**SUPPLIED DATA:**
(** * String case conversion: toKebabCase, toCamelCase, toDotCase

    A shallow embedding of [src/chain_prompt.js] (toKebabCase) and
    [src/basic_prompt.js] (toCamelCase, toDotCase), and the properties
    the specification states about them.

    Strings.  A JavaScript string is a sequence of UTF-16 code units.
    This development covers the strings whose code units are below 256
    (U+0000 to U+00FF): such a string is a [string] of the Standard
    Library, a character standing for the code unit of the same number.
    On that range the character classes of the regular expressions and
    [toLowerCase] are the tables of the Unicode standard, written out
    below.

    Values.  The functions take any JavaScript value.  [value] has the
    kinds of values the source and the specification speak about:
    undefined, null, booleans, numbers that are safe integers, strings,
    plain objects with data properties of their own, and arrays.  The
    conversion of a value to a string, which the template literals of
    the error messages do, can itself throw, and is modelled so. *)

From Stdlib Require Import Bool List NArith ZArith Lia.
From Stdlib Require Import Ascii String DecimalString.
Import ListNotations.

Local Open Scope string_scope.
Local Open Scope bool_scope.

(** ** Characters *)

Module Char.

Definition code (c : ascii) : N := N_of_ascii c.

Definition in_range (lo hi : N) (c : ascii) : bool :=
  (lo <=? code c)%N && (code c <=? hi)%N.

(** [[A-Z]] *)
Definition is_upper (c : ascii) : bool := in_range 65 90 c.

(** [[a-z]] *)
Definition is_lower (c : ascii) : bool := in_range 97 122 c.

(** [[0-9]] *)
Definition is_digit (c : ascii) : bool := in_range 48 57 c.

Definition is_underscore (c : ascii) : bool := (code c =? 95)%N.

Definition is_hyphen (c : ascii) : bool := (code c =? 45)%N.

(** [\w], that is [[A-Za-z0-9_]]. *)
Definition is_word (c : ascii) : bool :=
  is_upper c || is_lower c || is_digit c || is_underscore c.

==

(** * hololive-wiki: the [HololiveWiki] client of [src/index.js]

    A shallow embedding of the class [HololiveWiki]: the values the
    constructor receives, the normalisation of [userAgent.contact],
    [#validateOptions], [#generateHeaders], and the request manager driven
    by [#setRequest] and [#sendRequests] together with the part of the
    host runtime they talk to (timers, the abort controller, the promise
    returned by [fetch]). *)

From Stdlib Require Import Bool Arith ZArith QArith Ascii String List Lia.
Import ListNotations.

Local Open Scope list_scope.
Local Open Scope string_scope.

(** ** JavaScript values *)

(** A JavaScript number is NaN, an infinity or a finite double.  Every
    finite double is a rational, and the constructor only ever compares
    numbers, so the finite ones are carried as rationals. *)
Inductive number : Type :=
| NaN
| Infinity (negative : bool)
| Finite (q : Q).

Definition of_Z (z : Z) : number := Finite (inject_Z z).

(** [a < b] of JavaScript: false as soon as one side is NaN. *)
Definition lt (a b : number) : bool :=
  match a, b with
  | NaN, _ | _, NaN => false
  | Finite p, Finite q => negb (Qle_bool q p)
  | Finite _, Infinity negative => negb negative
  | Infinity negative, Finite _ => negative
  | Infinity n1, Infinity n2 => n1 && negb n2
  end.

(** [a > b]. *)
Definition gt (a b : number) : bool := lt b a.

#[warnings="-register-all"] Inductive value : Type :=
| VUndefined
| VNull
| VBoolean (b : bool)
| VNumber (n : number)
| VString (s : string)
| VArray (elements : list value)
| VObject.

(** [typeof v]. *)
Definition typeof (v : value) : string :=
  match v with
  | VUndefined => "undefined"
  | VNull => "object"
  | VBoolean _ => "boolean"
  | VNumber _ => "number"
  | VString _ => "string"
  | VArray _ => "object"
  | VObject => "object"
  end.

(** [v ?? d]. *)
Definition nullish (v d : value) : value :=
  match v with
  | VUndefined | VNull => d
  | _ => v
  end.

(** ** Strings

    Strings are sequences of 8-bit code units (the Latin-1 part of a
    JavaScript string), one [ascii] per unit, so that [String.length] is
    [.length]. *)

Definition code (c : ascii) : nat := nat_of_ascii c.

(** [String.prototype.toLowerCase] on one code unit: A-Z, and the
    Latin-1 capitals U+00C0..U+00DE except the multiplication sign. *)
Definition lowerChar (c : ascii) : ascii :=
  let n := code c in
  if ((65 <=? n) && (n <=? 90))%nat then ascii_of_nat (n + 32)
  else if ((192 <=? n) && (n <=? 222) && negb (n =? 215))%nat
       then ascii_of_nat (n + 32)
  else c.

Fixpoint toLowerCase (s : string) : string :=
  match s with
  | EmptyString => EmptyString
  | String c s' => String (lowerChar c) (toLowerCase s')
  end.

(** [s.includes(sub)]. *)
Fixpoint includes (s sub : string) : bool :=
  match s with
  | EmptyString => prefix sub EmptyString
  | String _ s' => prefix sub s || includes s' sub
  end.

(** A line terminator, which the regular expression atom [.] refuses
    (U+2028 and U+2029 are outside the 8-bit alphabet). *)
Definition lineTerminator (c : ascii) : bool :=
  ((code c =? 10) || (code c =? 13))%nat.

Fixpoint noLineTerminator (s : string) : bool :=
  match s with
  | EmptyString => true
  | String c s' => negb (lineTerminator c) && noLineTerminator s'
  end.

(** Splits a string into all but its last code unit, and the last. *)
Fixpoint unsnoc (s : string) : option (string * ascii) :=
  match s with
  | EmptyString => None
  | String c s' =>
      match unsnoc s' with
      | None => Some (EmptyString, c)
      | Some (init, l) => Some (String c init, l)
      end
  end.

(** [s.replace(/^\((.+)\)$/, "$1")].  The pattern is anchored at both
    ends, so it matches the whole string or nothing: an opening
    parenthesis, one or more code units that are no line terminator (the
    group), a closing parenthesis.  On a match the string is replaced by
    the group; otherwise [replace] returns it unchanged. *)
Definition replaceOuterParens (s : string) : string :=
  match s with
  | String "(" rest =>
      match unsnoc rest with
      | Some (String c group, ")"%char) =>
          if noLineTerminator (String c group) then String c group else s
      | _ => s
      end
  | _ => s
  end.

* * *

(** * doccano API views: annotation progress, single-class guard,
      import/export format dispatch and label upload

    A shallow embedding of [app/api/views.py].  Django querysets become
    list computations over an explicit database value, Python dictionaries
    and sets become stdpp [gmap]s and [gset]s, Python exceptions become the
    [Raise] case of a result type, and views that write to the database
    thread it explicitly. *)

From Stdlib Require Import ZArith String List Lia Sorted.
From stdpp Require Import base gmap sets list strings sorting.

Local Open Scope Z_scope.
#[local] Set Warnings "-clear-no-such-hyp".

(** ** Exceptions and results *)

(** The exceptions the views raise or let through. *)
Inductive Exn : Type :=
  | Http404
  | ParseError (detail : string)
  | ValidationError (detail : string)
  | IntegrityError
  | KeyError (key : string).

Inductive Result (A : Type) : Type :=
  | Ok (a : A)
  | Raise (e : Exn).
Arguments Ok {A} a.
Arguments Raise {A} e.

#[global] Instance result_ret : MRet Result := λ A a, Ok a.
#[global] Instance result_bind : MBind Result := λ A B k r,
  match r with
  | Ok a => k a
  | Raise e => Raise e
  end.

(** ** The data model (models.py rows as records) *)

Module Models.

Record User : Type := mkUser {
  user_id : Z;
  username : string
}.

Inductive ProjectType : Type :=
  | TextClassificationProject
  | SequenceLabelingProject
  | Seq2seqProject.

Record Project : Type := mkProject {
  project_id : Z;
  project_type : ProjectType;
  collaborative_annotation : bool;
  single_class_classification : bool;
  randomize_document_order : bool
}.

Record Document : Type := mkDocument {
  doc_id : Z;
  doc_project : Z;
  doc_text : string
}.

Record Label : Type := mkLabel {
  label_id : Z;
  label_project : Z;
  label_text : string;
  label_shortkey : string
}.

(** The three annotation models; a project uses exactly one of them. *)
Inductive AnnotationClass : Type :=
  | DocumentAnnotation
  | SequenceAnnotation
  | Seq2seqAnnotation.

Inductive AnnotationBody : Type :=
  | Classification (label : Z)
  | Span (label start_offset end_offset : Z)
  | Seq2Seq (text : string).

**TRY IT:**
Copy the records above exactly, beginning at the line that contains "[src/basic_prompt.js] (toCamelCase, toDotCase), and" and stopping after the line that contains "On that range".

**RESULT FOR THIS TASK:**
    [src/basic_prompt.js] (toCamelCase, toDotCase), and the properties
    the specification states about them.

    Strings.  A JavaScript string is a sequence of UTF-16 code units.
    This development covers the strings whose code units are below 256
    (U+0000 to U+00FF): such a string is a [string] of the Standard
    Library, a character standing for the code unit of the same number.
    On that range the character classes of the regular expressions and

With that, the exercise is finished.